Collection entries:

(* ===== verification/Files.v ===== *)
(** * Paths and files

    What [keystore.rs] and the start of the node use of [std::path] and
    [std::fs]: a file system as a map from paths to contents with a set of
    directories, and each call with the outcome the operating system chooses for
    it.  A call that fails leaves what it did before failing, so a crash after a
    call is covered by the failure of the next one. *)

From S2P Require Import Prelude Bytes.
From Stdlib Require Strings.String.

(** [String::into_bytes] and the string with given bytes. *)
Abbreviation str_bytes := String.list_byte_of_string.
Abbreviation bytes_str := String.string_of_list_byte.

(** A path is its components below the root or below the current directory;
    [mkPath false []] is the empty path. *)
Record Path := mkPath { absolute : bool; components : list string }.

#[export] Instance path_eq_dec : EqDecision Path.
Proof. solve_decision. Defined.

#[export] Instance path_countable : Countable Path :=
  inj_countable' (λ p, (absolute p, components p)) (λ e, mkPath e.1 e.2) (λ p, match p with mkPath _ _ => eq_refl end).

(** [Path::parent]: none for the root and for the empty path. *)
Definition parent (p : Path) : option Path :=
  match components p with
  | [] => None
  | cs => Some (mkPath (absolute p) (take (length cs - 1) cs))
  end.

Definition join (dir : Path) (name : string) : Path :=
  mkPath (absolute dir) (components dir ++ [name]).

(** The empty path names no directory that can be opened, although a file name
    joined to it is a path below the current directory. *)
Definition is_empty_path (p : Path) : bool :=
  negb (absolute p) && bool_decide (components p = []).

Record Fs := mkFs { files : gmap Path bytes; dirs : gset Path }.

Inductive IoError := NoParentDir | NotFound | AlreadyExists | InvalidData | OsError.

(** ** Computations on the file system that may fail *)
Definition FsM (E A : Type) : Type := Fs → Fs * result A E.

#[export] Instance fsm_ret E : MRet (FsM E) := λ A a fs, (fs, Ok a).
#[export] Instance fsm_bind E : MBind (FsM E) := λ A B f m fs,
  match m fs with
  | (fs, Ok a) => f a fs
  | (fs, Err e) => (fs, Err e)
  end.

Definition fail {E A} (e : E) : FsM E A := λ fs, (fs, Err e).

(** The [?] operator: an error is converted and returned. *)
Definition question {E E' A} (conv : E → E') (r : result A E) : FsM E' A :=
  match r with
  | Ok a => mret a
  | Err e => fail (conv e)
  end.

Section calls.
Context {E : Type} (io : IoError → E).

(** A call that only succeeds or fails ([sync_all], for one). *)
Definition attempt (ok : bool) : FsM E () := if ok then mret () else fail (io OsError).

(** A directory in which a path can be made; the empty path is the current
    directory, which exists. *)
Definition is_dir (d : Path) (fs : Fs) : bool := is_empty_path d || bool_decide (d ∈ dirs fs).

(** [OpenOptions::write(true).create_new(true)]. *)
Definition create_new (ok : bool) (p : Path) : FsM E () := λ fs,
  match parent p with
  | Some d =>
      if is_dir d fs then
        if decide (is_Some (files fs !! p)) then fail (io AlreadyExists) fs
        else if ok then (mkFs (<[p := []]> (files fs)) (dirs fs), Ok ()) else fail (io OsError) fs
      else fail (io NotFound) fs
  | None => fail (io OsError) fs
  end.

(** [File::write_all] to a fresh file; [stop] is where it fails, if it does. *)
Definition write_all (stop : option nat) (p : Path) (content : bytes) : FsM E () := λ fs,
  match stop with
  | None => (mkFs (<[p := content]> (files fs)) (dirs fs), Ok ())
  | Some n => (mkFs (<[p := take n content]> (files fs)) (dirs fs), Err (io OsError))
  end.

(** [fs::rename] of a file replaces the target in one step. *)
Definition rename (ok : bool) (from to : Path) : FsM E () := λ fs,
  match files fs !! from with
  | Some content =>
      if ok then (mkFs (<[to := content]> (delete from (files fs))) (dirs fs), Ok ())
      else fail (io OsError) fs
  | None => fail (io NotFound) fs
  end.

(** [File::open] on a directory. *)
Definition open_dir (ok : bool) (d : Path) : FsM E () := λ fs,
  if is_empty_path d then fail (io NotFound) fs
  else if decide (d ∈ dirs fs) then attempt ok fs else fail (io NotFound) fs.

(** [fs::read]. *)
Definition read (ok : bool) (p : Path) : FsM E bytes := λ fs,
  match files fs !! p with
  | Some content => if ok then (fs, Ok content) else fail (io OsError) fs
  | None => fail (io NotFound) fs
  end.

(** [File::open] and [read_to_string]: the contents must be UTF-8. *)
Definition read_to_string (ok : bool) (p : Path) : FsM E string :=
  content ← read ok p;
  if is_utf8 content then mret (bytes_str content) else fail (io InvalidData).

(** [fs::write] creates or truncates; [stop] as for [write_all]. *)
Definition fs_write (ok : bool) (stop : option nat) (p : Path) (content : bytes) : FsM E () := λ fs,
  match parent p with
  | Some d => if is_dir d fs && ok then write_all stop p content fs else fail (io OsError) fs
  | None => fail (io OsError) fs
  end.

(** [fs::create_dir_all]: the directory and its ancestors. *)
Definition create_dir_all (ok : bool) (d : Path) : FsM E () := λ fs,
  if ok then
    (mkFs (files fs) (list_to_set ((λ n, mkPath (absolute d) (take n (components d))) <$>
                                     seq 1 (length (components d))) ∪ dirs fs), Ok ())
  else fail (io OsError) fs.
End calls.

(** ** Lemmas *)
Lemma parent_join d name : parent (join d name) = Some d.
Proof.
  destruct d as [a cs]. assert (length (cs ++ [name]) - 1 = length cs)%nat as Hlen.
  { rewrite length_app. simpl. lia. }
  unfold parent, join. cbn [absolute components]. destruct (cs ++ [name]) as [|c l] eqn:Heq; [by destruct cs|].
  by rewrite Hlen, <-Heq, take_app_length.
Qed.

Lemma is_dir_create_dir_all fs fs' d :
  create_dir_all (E := IoError) id true d fs = (fs', Ok ()) → components d ≠ [] → is_dir d fs' = true.
Proof.
  intros Hrun Hne. unfold create_dir_all in Hrun. simplify_eq. unfold is_dir. simpl.
  apply orb_true_intro. right. apply bool_decide_eq_true. apply elem_of_union_l.
  apply elem_of_list_to_set, list_elem_of_fmap. exists (length (components d)). split.
  - rewrite take_ge by lia. by destruct d.
  - apply elem_of_seq. destruct d as [a [|c cs]]; [done|]. simpl. lia.
Qed.

Lemma string_bytes_roundtrip s : bytes_str (str_bytes s) = s.
Proof. apply String.string_of_list_byte_of_string. Qed.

EXERCISE DESCRIPTION:
Among the records above, a stretch begins at the line containing "mkPath (absolute dir)" and ends at the line containing "(fs, Err e).". Restate that stretch word for word, and nothing else.

RESPONSE:
  mkPath (absolute dir) (components dir ++ [name]).

(** The empty path names no directory that can be opened, although a file name
    joined to it is a path below the current directory. *)
Definition is_empty_path (p : Path) : bool :=
  negb (absolute p) && bool_decide (components p = []).

Record Fs := mkFs { files : gmap Path bytes; dirs : gset Path }.

Inductive IoError := NoParentDir | NotFound | AlreadyExists | InvalidData | OsError.

(** ** Computations on the file system that may fail *)
Definition FsM (E A : Type) : Type := Fs → Fs * result A E.

#[export] Instance fsm_ret E : MRet (FsM E) := λ A a fs, (fs, Ok a).
#[export] Instance fsm_bind E : MBind (FsM E) := λ A B f m fs,
  match m fs with
  | (fs, Ok a) => f a fs
  | (fs, Err e) => (fs, Err e)
  end.

Definition fail {E A} (e : E) : FsM E A := λ fs, (fs, Err e).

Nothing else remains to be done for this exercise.